* HOW TO COMPLETE THIS TASK *
Collect the lines of the entries where "symmetry" shows up.

* DATASET ENTRIES *
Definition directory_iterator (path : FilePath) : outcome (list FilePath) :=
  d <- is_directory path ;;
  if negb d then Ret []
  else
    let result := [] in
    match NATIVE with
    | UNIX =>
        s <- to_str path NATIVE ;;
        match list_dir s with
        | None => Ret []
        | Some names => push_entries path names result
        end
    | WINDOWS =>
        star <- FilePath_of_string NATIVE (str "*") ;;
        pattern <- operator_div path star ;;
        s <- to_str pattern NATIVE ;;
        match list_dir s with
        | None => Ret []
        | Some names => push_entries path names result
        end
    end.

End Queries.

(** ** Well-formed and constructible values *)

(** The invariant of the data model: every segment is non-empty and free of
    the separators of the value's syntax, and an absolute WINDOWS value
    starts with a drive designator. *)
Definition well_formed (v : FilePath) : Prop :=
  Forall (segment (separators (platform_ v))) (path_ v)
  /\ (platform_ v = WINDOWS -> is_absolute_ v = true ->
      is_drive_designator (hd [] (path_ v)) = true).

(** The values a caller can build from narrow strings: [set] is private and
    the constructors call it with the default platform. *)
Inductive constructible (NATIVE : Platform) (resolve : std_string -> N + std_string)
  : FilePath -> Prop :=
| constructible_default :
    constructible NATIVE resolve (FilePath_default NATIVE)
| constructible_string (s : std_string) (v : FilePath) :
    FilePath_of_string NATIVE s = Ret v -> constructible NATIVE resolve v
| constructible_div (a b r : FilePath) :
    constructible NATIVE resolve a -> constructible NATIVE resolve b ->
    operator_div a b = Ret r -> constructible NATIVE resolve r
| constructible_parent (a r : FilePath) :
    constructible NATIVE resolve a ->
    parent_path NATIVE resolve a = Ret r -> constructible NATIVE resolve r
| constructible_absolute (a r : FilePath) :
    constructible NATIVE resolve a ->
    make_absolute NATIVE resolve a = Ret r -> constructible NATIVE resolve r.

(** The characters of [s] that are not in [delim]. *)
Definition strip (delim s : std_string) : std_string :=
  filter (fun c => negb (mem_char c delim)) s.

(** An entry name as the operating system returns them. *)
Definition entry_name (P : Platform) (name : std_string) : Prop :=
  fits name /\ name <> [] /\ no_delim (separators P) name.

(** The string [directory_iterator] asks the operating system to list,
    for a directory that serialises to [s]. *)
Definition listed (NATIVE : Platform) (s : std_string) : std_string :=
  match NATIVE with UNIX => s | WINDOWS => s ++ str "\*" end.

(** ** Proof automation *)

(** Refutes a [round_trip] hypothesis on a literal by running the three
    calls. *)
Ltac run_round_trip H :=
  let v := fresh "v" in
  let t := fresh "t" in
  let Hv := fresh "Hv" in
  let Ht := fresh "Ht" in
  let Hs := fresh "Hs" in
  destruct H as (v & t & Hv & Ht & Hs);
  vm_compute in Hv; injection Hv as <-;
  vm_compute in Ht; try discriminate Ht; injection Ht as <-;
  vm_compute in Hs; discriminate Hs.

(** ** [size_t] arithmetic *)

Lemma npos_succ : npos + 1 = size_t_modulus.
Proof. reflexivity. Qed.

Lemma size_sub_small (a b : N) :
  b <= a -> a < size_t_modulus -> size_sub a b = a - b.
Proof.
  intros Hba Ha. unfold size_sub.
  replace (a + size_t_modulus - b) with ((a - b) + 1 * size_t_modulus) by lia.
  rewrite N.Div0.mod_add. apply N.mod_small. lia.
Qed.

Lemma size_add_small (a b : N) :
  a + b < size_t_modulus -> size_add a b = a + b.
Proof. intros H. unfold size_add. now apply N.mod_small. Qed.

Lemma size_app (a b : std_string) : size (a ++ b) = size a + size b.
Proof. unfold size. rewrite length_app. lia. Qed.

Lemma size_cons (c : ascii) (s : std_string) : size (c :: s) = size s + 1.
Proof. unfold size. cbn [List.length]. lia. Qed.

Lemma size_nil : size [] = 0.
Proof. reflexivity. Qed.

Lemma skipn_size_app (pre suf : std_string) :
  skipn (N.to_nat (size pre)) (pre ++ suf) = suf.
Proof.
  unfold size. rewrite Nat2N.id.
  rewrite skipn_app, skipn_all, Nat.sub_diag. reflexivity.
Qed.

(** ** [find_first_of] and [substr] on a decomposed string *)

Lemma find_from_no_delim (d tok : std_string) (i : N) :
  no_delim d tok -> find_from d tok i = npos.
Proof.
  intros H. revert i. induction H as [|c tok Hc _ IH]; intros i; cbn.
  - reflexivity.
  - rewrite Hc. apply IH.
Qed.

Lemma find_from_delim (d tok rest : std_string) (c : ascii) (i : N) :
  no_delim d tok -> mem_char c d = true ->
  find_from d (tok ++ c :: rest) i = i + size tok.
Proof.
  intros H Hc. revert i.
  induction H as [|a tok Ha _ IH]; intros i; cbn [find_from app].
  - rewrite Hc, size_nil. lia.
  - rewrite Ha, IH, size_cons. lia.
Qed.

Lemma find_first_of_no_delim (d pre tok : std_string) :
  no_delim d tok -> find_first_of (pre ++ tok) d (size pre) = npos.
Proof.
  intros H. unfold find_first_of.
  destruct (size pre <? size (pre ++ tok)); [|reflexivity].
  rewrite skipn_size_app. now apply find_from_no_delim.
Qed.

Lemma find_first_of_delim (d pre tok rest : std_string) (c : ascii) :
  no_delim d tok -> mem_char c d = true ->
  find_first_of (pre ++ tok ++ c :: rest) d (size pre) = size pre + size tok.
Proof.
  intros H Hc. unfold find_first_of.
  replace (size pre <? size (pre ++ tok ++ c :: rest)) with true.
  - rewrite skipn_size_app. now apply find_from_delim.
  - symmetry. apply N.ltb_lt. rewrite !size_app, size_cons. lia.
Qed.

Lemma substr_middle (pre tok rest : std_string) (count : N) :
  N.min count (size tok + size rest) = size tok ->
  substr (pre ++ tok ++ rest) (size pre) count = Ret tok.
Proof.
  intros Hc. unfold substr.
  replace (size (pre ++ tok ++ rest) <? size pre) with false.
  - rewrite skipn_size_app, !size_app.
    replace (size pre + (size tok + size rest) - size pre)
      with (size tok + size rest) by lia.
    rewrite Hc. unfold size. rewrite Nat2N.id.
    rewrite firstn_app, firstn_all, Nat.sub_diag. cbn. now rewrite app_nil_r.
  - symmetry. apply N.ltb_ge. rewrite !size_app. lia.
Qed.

* RESULT OF THIS TASK *
  - symmetry. apply N.ltb_lt. rewrite !size_app, size_cons. lia.
  - symmetry. apply N.ltb_ge. rewrite !size_app. lia.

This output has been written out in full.